> [The data]
(** The routine steps of a proof that a part of the state is left alone:
    the methods are unfolded down to the state operations, and a [modify]
    must be one of another field. *)
Ltac unchanged_steps :=
  repeat first
    [ match goal with
      | |- unchanged _ (bind _ _) => apply unchanged_bind; [|intros ?]
      | |- unchanged _ (ret _) => apply unchanged_ret
      | |- unchanged _ (raise _) => apply unchanged_raise
      | |- unchanged _ get => apply unchanged_get
      | |- unchanged _ (modify _) =>
          apply unchanged_modify; intros ?; reflexivity
      | |- unchanged _ (fail _) =>
          apply unchanged_fail; intros ? ?; reflexivity
      | |- unchanged _ call_time_function =>
          apply unchanged_call_time_function; intros ? ?; reflexivity
      | |- unchanged _ (for_each _ _) => apply unchanged_for_each; intros ?
      | |- unchanged _ (item _ _) => apply unchanged_item
      | |- unchanged _ (last_item _) => apply unchanged_last_item
      | |- unchanged _ (true_div _ _) => apply unchanged_true_div
      | |- unchanged _ (if ?b then _ else _) => destruct b
      | |- unchanged _ (match ?x with _ => _ end) => destruct x
      end
    | progress unfold flush, flush_category, flush_counter_metrics,
        flush_counter, flush_timer_metrics, flush_timer, compute_timer_stats,
        flush_gauge_metrics, flush_meter_metrics, flush_plugin_metrics,
        flush_metrics_summary, flush_summary_category, flush_summary_type,
        process, process_message, process_counter_metric,
        compose_counter_metric, float_of_rate, process_timer_metric,
        compose_timer_metric, process_gauge_metric, compose_gauge_metric,
        process_meter_metric, compose_meter_metric, process_plugin_metric ].

(** [f] after a call that returned, by the steps above. *)
Ltac unchanged_in f Hrun Hname :=
  pose proof Hrun as Hname;
  apply (unchanged_ok f) in Hname; [|unchanged_steps].

Section Stages.

Context `{Reporters}.

Local Open Scope proc_scope.

(** ** The stages of a flush, from its result *)

Lemma call_time_function_run st :
  call_time_function st = Ok (time_function (conf st) (clock st)) (tick st).
Proof. reflexivity. Qed.

(** A stage that returned: the generator returned between two clock
    readings, and the stage counts its groups. *)
Lemma flush_category_inversion metrics st out events duration st' :
  flush_category metrics st = Ok (out, (events, duration)) st' ->
  exists groups st1,
    metrics (tick st) = Ok groups st1
    /\ st' = tick st1
    /\ out = concat groups
    /\ events = Z.of_nat (length groups).
Proof.
  unfold flush_category. intros Hrun.
  apply bind_ok in Hrun as (start & st0 & Hstart & Hrun).
  rewrite call_time_function_run in Hstart. injection Hstart as <- <-.
  apply bind_ok in Hrun as (groups & st1 & Hgroups & Hrun).
  apply bind_ok in Hrun as (now & st2 & Hnow & Hrun).
  rewrite call_time_function_run in Hnow. injection Hnow as <- <-.
  unfold ret in Hrun. inversion Hrun; subst. eauto 10.
Qed.
(** X14: when [main] returns, the disk has the same nodes as before:
    none has appeared or disappeared, and none has changed between
    directory, file and writable file. *)
Theorem main_keeps_nodes (files : list Path) (w w' : world) :
  main files w = Returned w' ->
  forall k, shape (disk w' k) = shape (disk w k).
Proof.
  unfold main. intros H.
  destruct (main_loop files 0 0 w) as [[[c t] w1]|] eqn:E; [|discriminate].
  injection H as <-.
  destruct (main_loop_effects _ _ _ _ E) as [_ [_ [_ [Hs _]]]].
  exact Hs.
Qed.

Lemma main_keeps_nodes_witness :
  exists w',
    main [style_css; app_js] two_files = Returned w' /\
    shape (disk w' (lit "style.css")) = Some (Some true).
Proof.
  eexists. split; [vm_compute; reflexivity|].
  rewrite (main_keeps_nodes [style_css; app_js] two_files (w' := _)
             ltac:(vm_compute; reflexivity)).
  reflexivity.
Defined.


(** * A TFTP client (server.py): packet layout, download and upload loops

    The client is a Python script with two operations, [get_file] and
    [put_file], that talk to a TFTP server over one UDP socket.  The
    embedding below follows the script line by line:

    - byte strings are [list byte], Python integers are [Z];
    - [struct.pack] is partial (it raises [struct.error] when a value does
      not fit its format), so it returns a [res];
    - the socket is modelled by its observable behaviour: the list of
      [event]s the successive [recvfrom] calls meet (a datagram or a
      timeout) is an input, and every call the script makes on the socket,
      the file object, [os] and [print] is recorded as an [action];
    - the local directory is a finite map from file names to contents. *)

From Stdlib Require Import ZArith Lia.
From Stdlib Require Import Strings.Byte.
From stdpp Require Import gmap strings list fin_maps pretty.

Local Open Scope Z_scope.

(** ** Python values *)

Abbreviation byte := Byte.byte.
Abbreviation bytes := (list byte).

(** [len(x)] *)
Definition len {A} (l : list A) : Z := Z.of_nat (length l).
(** * PlotJuggler plugins: the video viewer synchroniser and the rule editor

    A shallow embedding of
    - [plotjuggler_plugins/VideoViewer/video_viewer.cpp] (class
      [PublisherVideo]: [updateState], [play], [xmlSaveState],
      [xmlLoadState], [setEnabled], [commaLoadVideoFromEnvironment]);
    - the rule editing dialog ([RuleEditing::isValidXml]).

    C++ [double] values are idealised as exact rationals ([Qc], whose
    equality is Leibniz equality), with a binary64 copy of the sampler
    beside it; [QString] and [QByteArray] are [string];
    [std::unordered_map<std::string, PlotData>] and the [QSettings] store are
    [gmap string _]; the Qt DOM is an inductive tree. *)

From Stdlib Require Import QArith Qcanon Floats.
From stdpp Require Import gmap strings list fin_maps numbers.

Local Open Scope Qc_scope.

(** ** Numbers *)

Abbreviation double := Qc (only parsing).

(** ** Time series *)

Module PlotData.

(** A sample: [(x, y)] is (timestamp, value). *)
Abbreviation Point := (double * double)%type (only parsing).

Abbreviation PlotData := (list Point) (only parsing).

(** Modelled from the spec: the invariant of a series in the data model,
    timestamps never decrease from one sample to the next. *)
Fixpoint time_ordered (s : PlotData) : bool :=
  match s with
  | [] => true
  | p :: rest =>
      match rest with
      | [] => true
      | q :: _ => bool_decide (fst p ≤ fst q) && time_ordered rest
      end
  end.

(** Modelled from the spec: the value at [t] on the segment through the
    samples [p] and [q], [v0 + (v1 - v0) * (t - t0) / (t1 - t0)]. *)
Definition lerp (p q : Point) (t : double) : double :=
  snd p + (snd q - snd p) * (t - fst p) / (fst q - fst p).

(** Modelled from the spec: the two bracketing samples are found by walking
    along the series to the first sample [q] with [t ≤ fst q]; [p] is the
    sample before it. A query time that matches the timestamp of [q] yields
    the value of [q] as it is (no arithmetic, hence no interpolation
    error); otherwise the value is interpolated between [p] and [q]. *)
Fixpoint interpolate (p : Point) (rest : list Point) (t : double) : double :=
  match rest with
  | [] => snd p
  | q :: rest' =>
      if bool_decide (t ≤ fst q) then
        if bool_decide (fst q ≤ t) then snd q else lerp p q t
      else interpolate q rest' t
  end.

(** Modelled from the spec: [PlotData::getYfromX] (declared in the
    PlotJuggler base headers, which are not part of the sources at hand).
    An empty series yields no value; a query time before the first sample
    (or on it) yields the first value and one after the last sample the last
    value (clamping, no extrapolation); in between, the value is that of the
    sample whose timestamp matches, or the linear interpolation of the two
    bracketing samples. *)
Definition getYfromX (s : PlotData) (t : double) : option double :=
  match s with
  | [] => None
  | p :: rest =>
      Some (if bool_decide (t ≤ fst p) then snd p
            else if bool_decide (fst (List.last rest p) < t)
                 then snd (List.last rest p)
                 else interpolate p rest t)
  end.

End PlotData.

Import PlotData.

(** The same sampler on IEEE binary64 numbers (Rocq's primitive floats),
    operation for operation, to tell what depends on the arithmetic being
    exact and what does not. *)
Module Binary64.

Abbreviation Point := (float * float)%type (only parsing).

Fixpoint time_ordered (s : list Point) : bool :=
  match s with
  | [] => true
  | p :: rest =>
      match rest with
      | [] => true
      | q :: _ => PrimFloat.leb (fst p) (fst q) && time_ordered rest
      end
  end.

Definition lerp (p q : Point) (t : float) : float :=
  (snd p + (snd q - snd p) * (t - fst p) / (fst q - fst p))%float.

Fixpoint interpolate (p : Point) (rest : list Point) (t : float) : float :=
  match rest with
  | [] => snd p
  | q :: rest' =>
      if PrimFloat.leb t (fst q) then
        if PrimFloat.leb (fst q) t then snd q else lerp p q t
      else interpolate q rest' t
  end.

(** Modelled from the spec: [PlotData::getYfromX], as above, in binary64. *)
Definition getYfromX (s : list Point) (t : float) : option float :=
  match s with
  | [] => None
  | p :: rest =>
      Some (if PrimFloat.leb t (fst p) then snd p
            else if PrimFloat.ltb (fst (List.last rest p)) t
                 then snd (List.last rest p)
                 else interpolate p rest t)
  end.

End Binary64.

(** ** Qt's DOM

    Only what the two translation units use: elements with a tag name, an
    attribute map and child nodes; the other node kinds that a parsed
    document can hold and that the element iterators skip. *)

Module QDom.

Inductive QDomElement : Type :=
| mkQDomElement (tag : string) (attrs : gmap string string)
                (children : list QDomNode)
with QDomNode : Type :=
| ElementNode (e : QDomElement)
| TextNode (data : string)
| CommentNode (data : string)
| ProcessingInstructionNode (target data : string).

Definition tagName (e : QDomElement) : string :=
  match e with mkQDomElement tag _ _ => tag end.

Definition attributes (e : QDomElement) : gmap string string :=
  match e with mkQDomElement _ attrs _ => attrs end.

Definition childNodes (e : QDomElement) : list QDomNode :=
  match e with mkQDomElement _ _ children => children end.

(** [QDomNode::nodeName()]: tag name of an element, target of a processing
    instruction, a fixed name for the other kinds. *)
Definition nodeName (n : QDomNode) : string :=
  match n with
  | ElementNode e => tagName e
  | TextNode _ => "#text"
  | CommentNode _ => "#comment"
  | ProcessingInstructionNode target _ => target
  end.

(** [QDomNode::toElement()]; [None] is the null element. *)
Definition toElement (n : QDomNode) : option QDomElement :=
  match n with
  | ElementNode e => Some e
  | _ => None
  end.

(** [QDomNode::namedItem(name)] on a list of children: the first direct
    child whose node name is [name], of whatever kind. *)
Fixpoint namedItem (name : string) (children : list QDomNode)
  : option QDomNode :=
  match children with
  | [] => None
  | n :: rest =>
      if bool_decide (nodeName n = name) then Some n
      else namedItem name rest
  end.

(** [QDomNode::firstChildElement(tagName)] on a list of children: the first
    child that is an element and, when [tag] is not empty, has that tag. *)
Fixpoint firstElement (tag : string) (children : list QDomNode)
  : option QDomElement :=
  match children with
  | [] => None
  | ElementNode e :: rest =>
      if bool_decide (tag = "") || bool_decide (tagName e = tag)
      then Some e else firstElement tag rest
  | _ :: rest => firstElement tag rest
  end.

Definition firstChildElement (tag : string) (parent : QDomElement)
  : option QDomElement :=
  firstElement tag (childNodes parent).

> [Problem description]
Begin at the line above that has "TextNode (data : string)" and stop after the line that has "instruction, a fixed", copying each line exactly and adding nothing else.

> [Response area]
| TextNode (data : string)
| CommentNode (data : string)
| ProcessingInstructionNode (target data : string).

Definition tagName (e : QDomElement) : string :=
  match e with mkQDomElement tag _ _ => tag end.

Definition attributes (e : QDomElement) : gmap string string :=
  match e with mkQDomElement _ attrs _ => attrs end.

Definition childNodes (e : QDomElement) : list QDomNode :=
  match e with mkQDomElement _ _ children => children end.

(** [QDomNode::nodeName()]: tag name of an element, target of a processing
    instruction, a fixed name for the other kinds. *)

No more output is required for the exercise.